• _Exercise prompt_
Say how many lines of the listing below hold the word "true". Give only that number.

• _Data supplied_
(* ===== verification/Closurize.v ===== *)
(** * Closurization and the fixpoint of records ([core/src/closurize.rs],
    [core/src/eval/fixpoint.rs], [trait RevertClosurize] and [trait Saturate] of
    [core/src/eval/merge.rs])

    Packing expressions with their environment as thunks, building the recursive
    environment of a record and patching its fields with it, and putting fields
    back to their original expressions. The assertions of the debug build are
    panics. *)
From stdpp Require Import sorting.
From Stdlib Require Import QArith.Qcanon.
From S2P Require Import Prelude IndexMap Values Records LazyCache.

Definition assertM (b : bool) : M unit := lift (assert b).

Definition is_normal (b : BindingType) : bool :=
  match b with Normal => true | Revertible _ => false end.

(** ** [trait Closurize] *)

(** [closurize_as_btype] for values: constants are left alone, and a thunk that
    holds a standard closure is reused. *)
Definition closurize_as_btype (v : NickelValue) (env : Environment) (btype : BindingType)
    : M NickelValue :=
  if is_constant v then mret v
  else
    idx ←
      match v with
      | VThunk t =>
          dps ← thunk_deps t;
          if deps_is_empty dps && is_normal btype then mret t
          else
            _ ← assertM (is_normal btype || deps_is_empty dps);
            add (mkClosure v env) btype
      | VTerm (TVar id) =>
          if is_generated id then
            match env !! id with
            | Some t => mret t
            | None => _ ← assertM false; add (mkClosure v env) btype
            end
          else add (mkClosure v env) btype
      | _ => add (mkClosure v env) btype
      end;
    mret (VThunk idx).

(** [closurize] *)
Definition closurize (v : NickelValue) (env : Environment) : M NickelValue :=
  closurize_as_btype v env Normal.

Definition closurize_contract (c : RuntimeContract) (env : Environment) (btype : BindingType)
    : M RuntimeContract :=
  v ← closurize_as_btype (contract c) env btype;
  mret (mkRuntimeContract v (contract_label c)).

Definition closurize_contracts (cs : list RuntimeContract) (env : Environment)
    (btype : BindingType) : M (list RuntimeContract) :=
  mapM (λ c, closurize_contract c env btype) cs.

(** The optional value of a field. *)
Definition option_mapM {A B} (f : A → M B) (o : option A) : M (option B) :=
  match o with Some a => b ← f a; mret (Some b) | None => mret None end.

Definition closurize_field (f : Field) (env : Environment) (btype : BindingType) : M Field :=
  pending ← closurize_contracts (pending_contracts f) env btype;
  v ← option_mapM (λ v, closurize_as_btype v env btype) (value f);
  mret (mkField v (metadata f) pending).

Definition closurize_array (l : list NickelValue) (env : Environment) (btype : BindingType)
    : M (list NickelValue) :=
  mapM (λ v, if should_share v then closurize_as_btype v env btype else mret v) l.

Definition closurize_array_data (d : ArrayData) (env : Environment) (btype : BindingType)
    : M ArrayData :=
  pending ← closurize_contracts (array_pending_contracts d) env btype;
  a ← closurize_array (array d) env btype;
  mret (mkArrayData a pending).

Definition closurize_record (r : RecordData) (env : Environment) (btype : BindingType)
    : M RecordData :=
  fs ← mapM (λ p : Ident * Field, f ← closurize_field p.2 env btype; mret (p.1, f)) (fields r);
  mret (mkRecordData fs (attrs r) (sealed_tail r)).

Definition mk_binding_type (field_deps : option FieldDeps) : BindingType :=
  let is_non_rec := default false (deps_is_empty <$> field_deps) in
  if is_non_rec then Normal else Revertible (default Unknown field_deps).

Section closurize_rec.
Context `{IndexMapOps Ident}.

(** The dependencies of a static field, and of the dynamic field number [i]. *)
Definition stat_deps (dps : option RecordDeps) (id : Ident) : option FieldDeps :=
  dps ≫= λ d, im_get (deps_stat_fields d) id.

Definition dyn_deps (dps : option RecordDeps) (i : nat) : option FieldDeps :=
  dps ≫= λ d, deps_dyn_fields d !! i.

Definition closurize_rec_record (r : RecordData) (dyns : list (NickelValue * Field))
    (dps : option RecordDeps) (env : Environment)
    : M (RecordData * list (NickelValue * Field)) :=
  fs ← mapM (λ p : Ident * Field,
      f ← closurize_field p.2 env (mk_binding_type (stat_deps dps p.1)); mret (p.1, f))
    (fields r);
  dyns' ← mapM (λ ip : nat * (NickelValue * Field),
      id_t ← closurize ip.2.1 env;
      f ← closurize_field ip.2.2 env (mk_binding_type (dyn_deps dps ip.1));
      mret (id_t, f))
    (imap (λ i p, (i, p)) dyns);
  mret (mkRecordData fs (attrs r) (sealed_tail r), dyns').

End closurize_rec.

(** ** The fixpoint of a recursive record *)

Definition patch_value (v : NickelValue) (rec_env : list (Ident * CacheIndex)) : M unit :=
  match v with
  | VThunk t => build_cached t rec_env
  | _ => assertM (is_constant v)
  end.

(** [rec_env] of one binding: the thunk of the field with its pending contracts
    applied, or of the error that the field has no definition. *)
Definition rec_env_entry (p : Ident * Field) : M (Ident * CacheIndex) :=
  let (id, field) := p in
  match value field with
  | Some v =>
      idx ←
        match as_thunk v with
        | Some t => mret t
        | None => _ ← assertM (is_constant v); add (to_closure v) Normal
        end;
      t ← add (to_closure (apply_all (VThunk idx) (pending_contracts field))) Normal;
      mret (id, t)
  | None =>
      t ← add (to_closure (VTerm (TRuntimeError
                (MissingFieldDef id (into_inner (metadata field)))))) Normal;
      mret (id, t)
  end.

Definition rec_env (bindings : list (Ident * Field)) : M (list (Ident * CacheIndex)) :=
  mapM rec_env_entry bindings.

Fixpoint iterM {A} (f : A → M unit) (l : list A) : M unit :=
  match l with [] => mret () | x :: l' => _ ← f x; iterM f l' end.

Definition patch_field (field : Field) (renv : list (Ident * CacheIndex)) : M unit :=
  _ ← match value field with Some v => patch_value v renv | None => mret () end;
  iterM (λ c, patch_value (contract c) renv) (pending_contracts field).

(** ** [trait RevertClosurize] *)

Definition revert_closurize (v : NickelValue) : M NickelValue :=
  match v with VThunk t => t' ← revert t; mret (VThunk t') | _ => mret v end.

Definition revert_closurize_contract (c : RuntimeContract) : M RuntimeContract :=
  v ← revert_closurize (contract c); mret (mkRuntimeContract v (contract_label c)).

Definition revert_closurize_contracts (cs : list RuntimeContract) : M (list RuntimeContract) :=
  mapM revert_closurize_contract cs.

Definition revert_closurize_field (f : Field) : M Field :=
  v ← option_mapM revert_closurize (value f);
  pending ← revert_closurize_contracts (pending_contracts f);
  mret (mkField v (metadata f) pending).

Definition revert_closurize_fields (fs : list (Ident * Field)) : M (list (Ident * Field)) :=
  mapM (λ p : Ident * Field, f ← revert_closurize_field p.2; mret (p.1, f)) fs.

(** [fixpoint::revert]: a record back to a recursive record. *)
Definition revert_record (r : RecordData) : M Term :=
  fs ← revert_closurize_fields (fields r);
  mret (TRecRecord (mkRecRecordData (mkRecordData fs (attrs r) (sealed_tail r)) [] [] None true)).

(** ** [trait Saturate] *)

Definition saturate_value (v : NickelValue) (names : list Ident) : M NickelValue :=
  match v with VThunk t => saturate t names | _ => mret v end.

Definition field_deps (v : NickelValue) : M FieldDeps :=
  match v with
  | VThunk t => d ← deps t; mret (default deps_empty d)
  | _ => mret deps_empty
  end.
Lemma exact_weaken {A} (m : W A) (F G : option Ident → Prop) :
  exact m F → (∀ x, F x ↔ G x) → exact m G.
Proof. intros Hm HFG. eapply walks_mono; [exact Hm|done|]. intros a s Hs id. rewrite <-HFG. apply Hs. Qed.

Lemma exact_bind {A B} (m : W A) (f : A → W B) (F F' : option Ident → Prop) :
  exact m F → (∀ a, exact (f a) F') → exact (m ≫= f) (λ x, F x ∨ F' x).
Proof.
  intros Hm Hf. eapply walks_bind; [done|]. intros a s Hs.
  eapply walks_mono; [apply Hf|done|]. intros b s' Hs' id. simpl in *. by rewrite elem_of_union, Hs, Hs'.
Qed.

(** The last of a sequence of computations. *)
Lemma exact_map {A B} (m : W A) (f : A → B) (F : option Ident → Prop) :
  exact m F → exact (a ← m; mret (f a)) F.
Proof.
  intros Hm. eapply exact_weaken; [apply exact_bind; [done|]|].
  - intros a. apply (exact_ret _ (λ _, False)). tauto.
  - tauto.
Qed.

Lemma exact_without {A} ids (m : W A) F :
  exact m F → exact (without ids m) (λ x, F x ∧ ¬ within x ids).
Proof.
  intros Hm. apply walks_without. eapply walks_mono; [done|simpl; tauto|].
  intros a s Hs id. simpl in *. by rewrite elem_of_difference, Hs.
Qed.

Lemma exact_mapM {A B} (f : A → W B) (F : A → option Ident → Prop) l :
  Forall (λ a, exact (f a) (F a)) l → exact (mapM f l) (λ x, ∃ a, a ∈ l ∧ F a x).
Proof.
  induction 1 as [|a l Ha Hl IH].
  - apply exact_ret. set_solver.
  - eapply exact_weaken; [apply exact_bind; [done|intros b; by apply exact_map]|]. set_solver.
Qed.

(** An optional part. *)
Lemma exact_option {A} (f : A → W A) (F : A → option Ident → Prop) (o : option A) :
  opt_forall (λ a, exact (f a) (F a)) o →
  exact (match o with Some a => a ← f a; mret (Some a) | None => mret None end)
    (λ x, ∃ a, o = Some a ∧ F a x).
Proof.
  destruct o as [a|]; intros Ha.
  - eapply exact_weaken; [by apply exact_map|]. naive_solver.
  - apply exact_ret. naive_solver.
Qed.
Lemma Forall2_keys {A B} (R : A → B → Prop) (l : IndexMap Ident A) (l' : IndexMap Ident B) :
  Forall2 (entry_rel R) l l' → keys l' = keys l.
Proof. unfold keys. induction 1 as [|? ? ? ? [Hk _]]; csimpl; congruence. Qed.

Lemma Forall2_entry {A B} (R : A → B → Prop) (l : IndexMap Ident A) (l' : IndexMap Ident B) id a :
  Forall2 (entry_rel R) l l' → (id, a) ∈ l → ∃ b, (id, b) ∈ l' ∧ R a b.
Proof.
  intros Hall Hin. apply list_elem_of_lookup in Hin as [i Hi].
  destruct (Forall2_lookup_l _ _ _ _ _ Hall Hi) as ([id' b] & Hb & [Hk HR]). simpl in *.
  subst id'. exists b. split; [|done]. apply list_elem_of_lookup. eauto.
Qed.

Lemma split_ok_get (r1 r2 : RecordData) (s : SplitResult Ident Field Field) id :
  im_ok (fields r1) → im_ok (fields r2) → split_ok (fields r1) (fields r2) s →
  match im_get (fields r1) id, im_get (fields r2) id with
  | None, None => id ∉ keys (left s) ∧ id ∉ keys (center s) ∧ id ∉ keys (right s)
  | Some f1, None => (id, f1) ∈ left s
  | None, Some f2 => (id, f2) ∈ right s
  | Some f1, Some f2 => (id, (f1, f2)) ∈ center s
  end.
Proof.
  intros Hok1 Hok2 (_ & _ & _ & Hl & Hc & Hr).
  destruct (im_get (fields r1) id) as [f1|] eqn:H1, (im_get (fields r2) id) as [f2|] eqn:H2.
  - apply im_get_elem in H1, H2; [|done..]. by apply Hc.
  - apply im_get_elem in H1; [|done]. apply im_get_none in H2; [|done]. by apply Hl.
  - apply im_get_elem in H2; [|done]. apply im_get_none in H1; [|done]. by apply Hr.
  - apply im_get_none in H1, H2; [|done..]. rewrite !elem_of_keys. split_and!.
    + intros (v & Hv). apply Hl in Hv as [Hv _]. apply H1, elem_of_keys. eauto.
    + intros ([v1 v2] & Hv). apply Hc in Hv as [Hv _]. apply H1, elem_of_keys. eauto.
    + intros (v & Hv). apply Hr in Hv as [Hv _]. apply H2, elem_of_keys. eauto.
Qed.

(** The three parts have no key in common. *)
Lemma split_ok_disjoint (m1 m2 : IndexMap Ident Field) s :
  split_ok m1 m2 s → NoDup (keys (left s) ++ keys (right s) ++ keys (center s)).
Proof.
  intros (Hol & Hoc & Hor & Hl & Hc & Hr).
  assert (HL : ∀ k, k ∈ keys (left s) → k ∈ keys m1 ∧ k ∉ keys m2).
  { intros k (v & Hv)%elem_of_keys. apply Hl in Hv as [Hv ?]. split; [|done].
    apply elem_of_keys. eauto. }
  assert (HR : ∀ k, k ∈ keys (right s) → k ∈ keys m2 ∧ k ∉ keys m1).
  { intros k (v & Hv)%elem_of_keys. apply Hr in Hv as [Hv ?]. split; [|done].
    apply elem_of_keys. eauto. }
  assert (HC : ∀ k, k ∈ keys (center s) → k ∈ keys m1 ∧ k ∈ keys m2).
  { intros k ([v1 v2] & Hv)%elem_of_keys. apply Hc in Hv as [??].
    split; apply elem_of_keys; eauto. }
  apply NoDup_app. split_and!; [done| |].
  - intros k Hk. rewrite elem_of_app. intros [Hk'|Hk']; [apply HR in Hk'|apply HC in Hk'];
      apply HL in Hk; naive_solver.
  - apply NoDup_app. split_and!; [done| |done]. intros k Hk Hk'. apply HR in Hk.
    apply HC in Hk'. naive_solver.
Qed.

(** The merge of the fields that are in both records. *)
Lemma merge_center_adds l names :
  adds (λ h, Forall (λ p : Ident * (Field * Field), field_ok h p.2.1 ∧ field_ok h p.2.2))
       (λ h h', Forall2 (entry_rel (λ ff f, merged_field l names h h' ff.1 ff.2 f)))
       (mapM (λ p : Ident * (Field * Field),
          f ← merge_fields contract_eq type_eq_noenv l p.2.1 p.2.2 names; mret (p.1, f))).
Proof.
  apply (adds_mapM (λ h (p : Ident * (Field * Field)), field_ok h p.2.1 ∧ field_ok h p.2.2)
    (λ h h', entry_rel (λ ff f, merged_field l names h h' ff.1 ff.2 f))).
  - split.
    + intros h h' p He [H1 H2]. split; by eapply field_ok_mono.
    + intros h0 h h' h1 p q He0 He1 [H1 H2] [Hk Hm]. split; [done|]. by eapply merged_field_mono.
  - intros [k [f1 f2]] h Q Hok [H1 H2] HQ. apply wp_bind, merge_fields_wp; [done..|].
    intros f h' He Hm. apply wp_ret, HQ; [done|]. by split.
Qed.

• _Reply to the task_
2